By Hadi Ghafari
BAMYAN CITY: During Ramadan, Dowlat Hussain wakes before the sun to perform his morning prayers, but there is nothing to eat for Sahari, he says, as "we live in a cave like animals".
An Afghan family sit outside their cave home in Bamiyan province on April 22, 2009.
Hussain and his family, like hundreds of others too poor to build or rent their own home, live in the honeycomb network of caves that surround the two destroyed Buddha statues in central Bamyan province.
The caves, and there are about 3,000 of them, are thought to have been carved out in the 2nd century to 5th century by Buddhists, before the arrival of Islam. Now they are populated by about 400 families, many who have lived there for a decade, driven out of their own homes by the Taliban.
Each cave is a different size and shape. The smallest is 3 metres long by 2 metres wide while the largest is 15 metres wide by 15 metres long. Some caves are circular, while others are square, rectangular and dome shaped.
Hussain, 48, has been living in a cave with his family for 11 years. All 12 of them, including his son and grandchildren, sleep in one cave which is 8 metres long by 4 metres wide.
"I have a lot of problems in Ramadan. Because the cave is so small when I wake up for Sahari, that causes all the children to wake up," he says.
Hussain's story is common among the cave dwelling families. He says he was a farmer in Karghanato village, but could not support his family.
Unable to afford to build his own house or rent one he moved his family into one of the caves.
Bamyan is a mountainous province, located 200 kilometres from Kabul, and farming land is limited. The major product is the potato, most of which is exported to other provinces. There is little other work as the province does not have any factories or industry.
Dr. Ahsanullah Shaheer, head of Bamyan's Civil Hospital, said due to the lack of fresh air and oxygen in caves, many who live there have skin, bone and respiratory problems.
The children also have difficulties. Their parents cannot afford to send them to school and many have to work to help support the family.
Mohammad Hussain, 57, lives in a cave with his family of seven. The cave is 6 metres length by 3 metres wide and has an Iranian carpet.
At the end of the cave there are boxes and outside is a stone area for cooking.
"We cannot be considered human beings as we live in a cave. We pass our lives in a cave and we live like animals," he says.
Hussain has lived in the cave for the past seven years and says he cannot afford to eat more than once a day or to get medical help for his sick wife.

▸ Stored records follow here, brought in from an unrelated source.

Lemma detect_record_kept org now s r : o ≠ org → kept s.1 (detect_record cfg org now s r).1.
Proof.
  intros Ho. unfold detect_record. set (ts := if 0 <? r_ts r then _ else _).
  set (agent := if is_empty_str _ then _ else _).
  transitivity (slice o (detect_loop cfg org r ts agent now (detect_budget cfg org r ts agent s)).1);
    [|transitivity (slice o (detect_budget cfg org r ts agent s).1)].
  - generalize (detect_loop cfg org r ts agent now (detect_budget cfg org r ts agent s)).
    clear s. intros s. unfold detect_fanout. destruct agent as [a|]; [|done].
    pose proof (bump_fanout_kept org a (r_run_id r) ts now (fanout_window_ms cfg) s.1) as Hb.
    destruct (bump_fanout_tracker _ _ _ _ _ _ _) as [i m].
    etransitivity; [by apply (fire_kept _ _ _ _ _ _ _ _ (i, s.2))|exact Hb].
  - generalize (detect_budget cfg org r ts agent s). clear s. intros s.
    unfold detect_loop. case_match; [|done].
    pose proof (bump_kept org "sustained_loop" (r_run_id r) ts
      (Some (now, loop_window_ms cfg)) s.1) as Hb.
    destruct (bump_tracker _ _ _ _ _ _) as [i m].
    etransitivity; [by apply (fire_kept _ _ _ _ _ _ _ _ (i, s.2))|exact Hb].
  - unfold detect_budget. case_match; [|done].
    pose proof (bump_kept org "budget_exhausted" (r_run_id r) ts None s.1) as Hb.
    destruct (bump_tracker _ _ _ _ _ _) as [i m].
    etransitivity; [by apply (fire_kept _ _ _ _ _ _ _ _ (i, s.2))|exact Hb].
Qed.

Lemma ingest_kept org rs now i : o ≠ org → kept i (ingest_locked pct cfg org rs now i).1.1.
Proof.
  intros Ho. unfold ingest_locked. set (j := push_samples _ _ _).
  assert (kept i j) as Hj.
  { unfold j, slice. cbn. by rewrite !lookup_insert_ne. }
  assert (kept j (foldl (detect_record cfg org now) (j, ∅) rs).1) as Hd.
  { generalize (∅ : gmap string Incident). clearbody j. clear Hj. revert j.
    induction rs as [|r rs IH]; intros j f; [done|]. cbn [foldl].
    pose proof (detect_record_kept org now (j, f) r Ho) as Hr.
    destruct (detect_record cfg org now (j, f) r) as [j' f']. etransitivity; [apply IH|exact Hr]. }
  revert Hd. generalize (foldl (detect_record cfg org now) (j, ∅) rs). intros s Hd.
  unfold detect_spike. match goal with |- context [fire ?b ?g ?k ?v ?c ?r ?a ?t s] =>
    pose proof (fire_kept b g k v c r a t s Ho) as Hf; destruct (fire b g k v c r a t s) as [k' f] end.
  cbn [fst] in *. by rewrite Hf, Hd.
Qed.

Lemma log_kept now org actor action subject detail i :
  o ≠ org → kept i (Store.append_audit_locked sha256 now org actor action subject detail i).
Proof. intros Ho. unfold slice. cbn. by rewrite lookup_insert_ne. Qed.

(** An operation on the store writes to one organization at most, the one it is performed
    for: every other organization keeps its runs, totals, budgets, kills, series, savings,
    counts, incidents and audit chain unchanged (a restart apart, which reloads them all). *)
Theorem writes_stay_in_tenant i op :
  is_restart op = false → op_org i op ≠ Some o → kept i (apply_op sha256 pct cfg i op).
Proof.
  intros Hr Ho.
  destruct op; cbn [apply_op op_org is_restart] in *; try done;
    try (assert (o ≠ org) as Hne by (by intros ->)).
  all: try (unfold slice; cbn; unfold insert_in; by rewrite ?lookup_insert_ne by done).
  - by apply ingest_kept.
  - unfold Store.ack_incident. destruct (get_in _ _ _); [|done]. unfold slice. cbn. unfold insert_in.
    by rewrite lookup_insert_ne by done.
  - unfold Store.ack_incident_audited. destruct (get_in _ _ _); [|done]. unfold slice. cbn. unfold insert_in.
    by rewrite !lookup_insert_ne by done.
  - unfold Store.record_external_finding. set (agent := if starts_with _ _ then _ else _).
    pose proof (upsert_kept org (Store.fi_detector f) (Store.fi_severity f) (Store.fi_subject f)
      None agent (Store.fi_ts f) i Hne) as Hu.
    destruct (upsert_incident _ _ _ _ _ _ _ i) as [j inc]. cbn [fst] in Hu. rewrite <-Hu.
    destruct (get_in _ _ _); [|done]. unfold slice. cbn. unfold insert_in. by rewrite !lookup_insert_ne by done.
  - unfold Store.mark_incident_notified. destruct (get_in _ _ _); [|done].
    destruct (_ <? _); [|done]. unfold slice. cbn. unfold insert_in. by rewrite lookup_insert_ne by done.
  - unfold Store.redeem_pairing. destruct (pairings i !! code); [|done]. by destruct (_ <? _).
  - unfold Store.redeem_pairing_audited. destruct (pairings i !! code) as [p|]; [|done].
    destruct (_ <? _); [done|]. etransitivity; [apply log_kept|done]. simpl. by intros ->.
  - unfold Store.check_and_record_nonce. by destruct (existsb _ _).
  - unfold Store.set_apns_token. by destruct (find _ _) as [[? ?]|].
Qed.
End confined.
(** * api_gen.py: the registration bot, embedded and verified

    The bot of [api_gen.py] walks every conversation through three steps
    (name, email, chat), validates the address with a regular expression,
    draws a UUID4 token, stores one row per user in the SQLite table
    [users] and appends later messages to that row's history.

    The embedding follows the source function by function: Python
    strings are sequences of code points, [context.user_data] is a finite
    map, the database file is a list of rows with its two UNIQUE
    constraints, and the handlers run in a small state-and-exception
    monad whose state is the part of the world the handlers touch. *)

From Stdlib Require Import NArith List Ascii String Bool Lia.
From stdpp Require Import base option list gmap strings.
Import ListNotations.

Local Open Scope N_scope.

(* ===================================================================== *)
(** ** Python strings *)
(* ===================================================================== *)

(** A Python [str] is a sequence of Unicode code points, here [list N].
    The transport delivers well-formed text, which [sqlite3] stores and
    returns unchanged and compares code point by code point. *)

(** Source literals are written in this file as UTF-8 text; [py] turns
    such a literal into the code points Python reads from it. *)
Fixpoint utf8_decode (bs : list N) : list N :=
  match bs with
  | [] => []
  | b0 :: r0 =>
    if b0 <? 0x80 then b0 :: utf8_decode r0
    else match r0 with
    | [] => []
    | b1 :: r1 =>
      if b0 <? 0xE0
      then N.lor (N.shiftl (N.land b0 0x1F) 6) (N.land b1 0x3F) :: utf8_decode r1
      else match r1 with
      | [] => []
      | b2 :: r2 =>
        if b0 <? 0xF0
        then N.lor (N.shiftl (N.land b0 0x0F) 12)
               (N.lor (N.shiftl (N.land b1 0x3F) 6) (N.land b2 0x3F))
               :: utf8_decode r2
        else match r2 with
        | [] => []
        | b3 :: r3 =>
          N.lor (N.shiftl (N.land b0 0x07) 18)
            (N.lor (N.shiftl (N.land b1 0x3F) 12)
               (N.lor (N.shiftl (N.land b2 0x3F) 6) (N.land b3 0x3F)))
            :: utf8_decode r3
        end
      end
    end
  end.

Fixpoint bytes_of_string (s : string) : list N :=
  match s with
  | EmptyString => []
  | String a s' => N_of_ascii a :: bytes_of_string s'
  end.

Definition py (s : string) : list N := utf8_decode (bytes_of_string s).

(** The characters the source names one at a time. *)
Definition NEWLINE : N := 10.
Definition QUOTE : N := 34.
Definition HYPHEN : N := 45.
Definition DOT : N := 46.
Definition AT : N := 64.
Definition UNDERSCORE : N := 95.

(* ===================================================================== *)
(** ** The fragment of [re] that [is_valid_email] uses *)
(* ===================================================================== *)

(** What matches one character: a literal, the class [\w], or a bracket
    expression, read as the union of its members. *)
Inductive charset : Type :=
  | Lit (c : N)
  | Word
  | Union (a b : charset).

(** One element of a pattern: a single character, a greedy repetition
    [+] of a single character, or one of the two anchors. *)
Inductive item : Type :=
  | One (cs : charset)
  | Plus (cs : charset)
  | Caret
  | Dollar.

(** [str.isalnum] on the ASCII block. *)
Definition ascii_alnum (c : N) : bool :=
  ((48 <=? c) && (c <=? 57)) || ((65 <=? c) && (c <=? 90)) || ((97 <=? c) && (c <=? 122)).

(** Without [re.MULTILINE], [$] matches at the end of the string and
    also just before a newline that is the last character. *)
Definition at_dollar (s : list N) : bool :=
  match s with
  | [] => true
  | [c] => c =? NEWLINE
  | _ => false
  end.

Section Regex.

(** The interpreter's Unicode database decides which code points
    outside ASCII are alphanumeric ([Py_UNICODE_ISALNUM]); it is no
    part of the repository and every result below holds for any such
    table. *)
Variable unicode_alnum : N -> bool.

Definition isalnum (c : N) : bool :=
  if c <? 128 then ascii_alnum c else unicode_alnum c.

(** [\w] on a [str] pattern: alphanumeric or the underscore. *)
Definition is_word (c : N) : bool := isalnum c || (c =? UNDERSCORE).

Fixpoint in_charset (cs : charset) (c : N) : bool :=
  match cs with
  | Lit d => c =? d
  | Word => is_word c
  | Union a b => in_charset a c || in_charset b c
  end.

(** [cs+] followed by the rest of the pattern [k]: at least one
    character of [cs], then the longer repetition is tried before the
    rest of the pattern (greedy, with backtracking). *)
Fixpoint match_plus (cs : charset) (k : list N -> bool) (s : list N) : bool :=
  match s with
  | [] => false
  | c :: s' => in_charset cs c && (match_plus cs k s' || k s')
  end.

(** [match_here p bos s]: the pattern [p] matches a prefix of [s];
    [bos] says whether [s] starts at the beginning of the subject. *)
Fixpoint match_here (p : list item) : bool -> list N -> bool :=
  match p with
  | [] => fun _ _ => true
  | One cs :: p' => fun _ s =>
      match s with
      | [] => false
      | c :: s' => in_charset cs c && match_here p' false s'
      end
  | Plus cs :: p' => fun _ s => match_plus cs (match_here p' false) s
  | Caret :: p' => fun bos s => bos && match_here p' bos s
  | Dollar :: p' => fun bos s => at_dollar s && match_here p' bos s
  end.

(** [re.match(p, s) is not None]: a match anchored at index 0. *)
Definition re_match (p : list item) (s : list N) : bool := match_here p true s.

(** [r'^[\w\.-]+@[\w\.-]+\.\w+$'] *)
Definition name_chars : charset := Union Word (Union (Lit DOT) (Lit HYPHEN)).

Definition EMAIL_RE : list item :=
  [Caret; Plus name_chars; One (Lit AT); Plus name_chars; One (Lit DOT); Plus Word; Dollar].

Definition is_valid_email (email : list N) : bool := re_match EMAIL_RE email.

(** The grammar in the specification's words: one or more of word
    characters, dot and hyphen; [@]; one or more of the same; a dot;
    one or more word characters; and nothing else. *)
Definition email_grammar (e : list N) : Prop :=
  exists l d t : list N,
    e = l ++ AT :: d ++ DOT :: t /\
    l <> [] /\ forallb (in_charset name_chars) l = true /\
    d <> [] /\ forallb (in_charset name_chars) d = true /\
    t <> [] /\ forallb is_word t = true.

End Regex.

(* ===================================================================== *)
(** ** [generate_api_token]: [str(uuid.uuid4())] *)
(* ===================================================================== *)

(** [int.from_bytes(bytes, 'big')] *)
Definition from_bytes (bs : list N) : N :=
  fold_left (fun acc b => acc * 256 + b) bs 0.

(** [UUID(bytes=..., version=4)]: the variant bits are forced to RFC 4122
    and the version nibble to 4. *)
Definition UUID_v4 (bytes : list N) : N :=
  let int := from_bytes bytes in
  let int := N.ldiff int (N.shiftl 0xc000 48) in
  let int := N.lor int (N.shiftl 0x8000 48) in
  let int := N.ldiff int (N.shiftl 0xf000 64) in
  N.lor int (N.shiftl 4 76).

Definition hex_digit (d : N) : N := if d <? 10 then 48 + d else 87 + d.

(** ['%0<width>x' % n], for [n] below [16 ^ width]. *)
Fixpoint hex_fixed (width : nat) (n : N) : list N :=
  match width with
  | O => []
  | S w => hex_fixed w (n / 16) ++ [hex_digit (n mod 16)]
  end.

His children do not go to school and collect firewood or do other odd jobs to support the family.
Hussain's 11-year-old son says that from dusk to dark he collects wood in the mountains but hopes that one day he will be able to go to school like other boys.
Lack of baths is another big problem for the residents of the caves. Children wash in front of the caves, but the adults must go down to the rivers or springs.
For women the situation is even more complicated.
"Here all the women wash their bodies in at night in the open air. Even in winter we have to wash our bodies in the open air," says Amena. The river is more than two kilometres away.
Qurban Ali, 43, fled to the caves after the Taliban burn down his home and killed his relatives in 1997. He now sells things from village to village, but his job cannot support his daily expenses.
Zahra has been living for 12 years in the caves after the Taliban killed her brother, cousin and other male relatives. "So I was forced to escape" she says.
Mohammad Ishaq Poya, head of the provincial department of the Afghan Red Crescent Society, says about 400 families live in the caves, 250 of whom are under the poverty line. Yet he said there has been no assistance from any organization, other than his own.
He says the Red Crescent can provide food to the most vulnerable, but the others also need food and help to build their homes.
He says they have told the Red Crescent headquarters and the Afghanistan National Disaster Management Authority about the problems of those living in caves.
The Bamyan government plans to build homes for the cave residents in other areas of the province, the governor's spokesman, Abdurahman Ahmadi, told Pajhwok Afghan News.
In 2003, 100 cave residents were resettled in homes in the Sangchspan area, their houses built by Shuhada Organisation, one of Afghanistan's oldest non-governmental organisations.
According to a 2009 survey by the Afghanistan Independent Human Right Commission, 75 percent of the cave residents have been there for the 10 years, six percent have been there more than 10 years and 19 percent are new.
The survey also showed that 71 percent had been displaced by the Taliban, food insecurity and poverty.